Continuing with my research about Data Warehousing, the following are some of my notes in Data Modeling. Taken from this tutorial in SQL Server from msdn.

UDM - Unified Dimensional Model

A user who wants to retrieve information directly from a data source, such as an Enterprise Resource Planning (ERP) database, faces several significant challenges:

  • The contents of such data sources are frequently very hard to understand, being designed with systems and developers instead of users in mind.
  • Information of interest to the user is typically distributed among multiple heterogeneous data sources. Even if dealing only with different relational databases, the user must understand the details of each, such as the dialect of SQL that is used. Worse, those data sources might be of very different types, including not only relational databases but files and Web services.
  • Whereas many data sources are oriented toward holding large quantities of transaction level detail, frequently the queries that support business decision-making involve summary, aggregated information. With increased data volumes, the time that is required to retrieve such summary values for interactive end-user analysis can be prohibitive.
  • Business rules are generally not encapsulated in the data sources. Users are left to make their own interpretation of the data.

The role of a Unified Dimensional Model (UDM) is to provide a bridge between the user and the data sources. A UDM is constructed over one or more physical data sources. The user issues queries against the UDM using a variety of client tools, such as Microsoft Excel.

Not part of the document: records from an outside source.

(* ===== verification/VarUnset.v ===== *)
(** * VarUnset: removing variables.

    Th8_UnsetVar releases what it removes exactly once, and no frame of the
    chain keeps a name of a variable that was removed. *)

From S2P Require Import Prelude Memory Strings Hash Lists VarTables VarState VarRefs Namespaces Vars VarInv NsTree VarResolve VarSteps.
From stdpp Require Import gmap.
#[local] Open Scope Z_scope.
#[local] Open Scope res_scope.

Section unset.
Context (debug : bool) (sd : seeds) {I : Type} `{VE : VarEnv I}.
Implicit Types (s : interp I).

Lemma dict_entry h k d : table_ok sd h → dict h !! k = Some d → ∃ p, p ∈ entries h ∧ zKey p = k ∧ pData p = d.
Proof.
  intros _ Hd%elem_of_list_to_map_2. apply list_elem_of_fmap in Hd as (p & [= -> ->] & Hp). eauto.
Qed.

(** Frames and variables go, the rest stays. *)
Record slim s s' : Prop := {
  sl_shape : shape s s';
  sl_ns : namespaces s' = namespaces s;
  sl_freed : freed (mem s) (mem s')
}.

Lemma slim_refl s : slim s s.
Proof. split; [apply shape_refl|done|apply freed_refl]. Qed.
Lemma slim_trans s1 s2 s3 : slim s1 s2 → slim s2 s3 → slim s1 s3.
Proof. intros [] []. split; [by eapply shape_trans|congruence|by eapply freed_trans]. Qed.
Lemma slim_env s i : slim s (set_env i s).
Proof. split; [by split|done|]. split; [done|]. intros b v Hv. exists v. by rewrite set_nRef_id. Qed.

(** A reference that an entry holds is released, and the entry goes. *)
Lemma release_entry s t h key a : wf sd s → table_at t s = Ok h → dict h !! key = Some a → a ≠ 0 →
  (∀ m', freed (mem s) m' → inv sd a (less a (λ _, 0)) (set_mem m' s) → table_at t (set_mem m' s) = Ok h) →
  ∃ m' s', free_variable a (mem s) = Ok m' ∧ freed (mem s) m' ∧ table_at t (set_mem m' s) = Ok h ∧
    remove_entry sd t key (set_mem m' s) = Ok s' ∧
    put_table t (Th8_HashRemove sd h key) (set_mem m' s) = Ok s' ∧ wf sd s'.
Proof.
  intros H Ht Hk Ha Hm. destruct (entry_live sd _ s t h key a H (none_held) Ht Hk Ha) as [v Hv].
  pose proof (h_addr _ _ _ _ (i_heap _ _ _ _ H) a v Hv) as Hpos.
  destruct (free_var_ok sd a (λ _, 0) s a v) as (m' & Ef & H' & Hfr); [by eapply inv_floor; [|exact H]; lia|done|lia|lia|].
  pose proof (Hm m' Hfr H') as Ht'. destruct (table_ok_at sd 0 _ s t h H Ht) as [[Hh Hp] He].
  destruct (t_remove sd h key Hh) as [Hh' Hd].
  destruct (put_table_ok sd a _ (λ _, 0) _ t h (Th8_HashRemove sd h key) H' Ht') as (s' & Ep & Hs').
  - split; [done|]. intros k d. rewrite Hd. intros [_ Hkd]%lookup_delete_Some. by apply (Hp k).
  - intros k d. rewrite Hd. intros [_ Hkd]%lookup_delete_Some. by apply (He k).
  - intros b Hb. unfold less. rewrite Hd, (count_delete _ _ _ _ Hk). lia.
  - done.
  - exists m', s'. split_and!; [done|done|done| |done|done]. unfold remove_entry. by rewrite Ht'.
Qed.

Lemma put_frame_slim s s' j h : put_table (TFrame j) h s = Ok s' → slim s s'.
Proof.
  intros Hp. split; [by eapply put_table_shape|by injection Hp as <-|]. injection Hp as <-. apply freed_refl.
Qed.

Lemma slim_mem s m' : freed (mem s) m' → slim s (set_mem m' s).
Proof. intros Hf. by split. Qed.

(** ** The other frames *)

(** The tables of frames other than [j] stay. *)
Definition frames_but (j : nat) s s' : Prop := ∀ i, i ≠ j → table_at (TFrame i) s' = table_at (TFrame i) s.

Clients access all data sources through single UDM

There are advantages to the end user even when the UDM is constructed only as a thin layer over the data source: simpler, more easily understood model of the data, isolation from heterogeneous backend data sources, and improved performance for summary type queries. In some scenarios, a simple UDM can be constructed automatically. Greater investment in the construction of the UDM can generate additional benefits that accrue from the richness of metadata that the model can provide.

The UDM provides the following benefits:

  • Greatly enriches the user model.
  • Provides high performance queries supporting interactive analysis, even over large data volumes.
  • Captures business rules in the model to support richer analysis.
  • Supports ‘closing the loop’: letting users can act upon the data they see.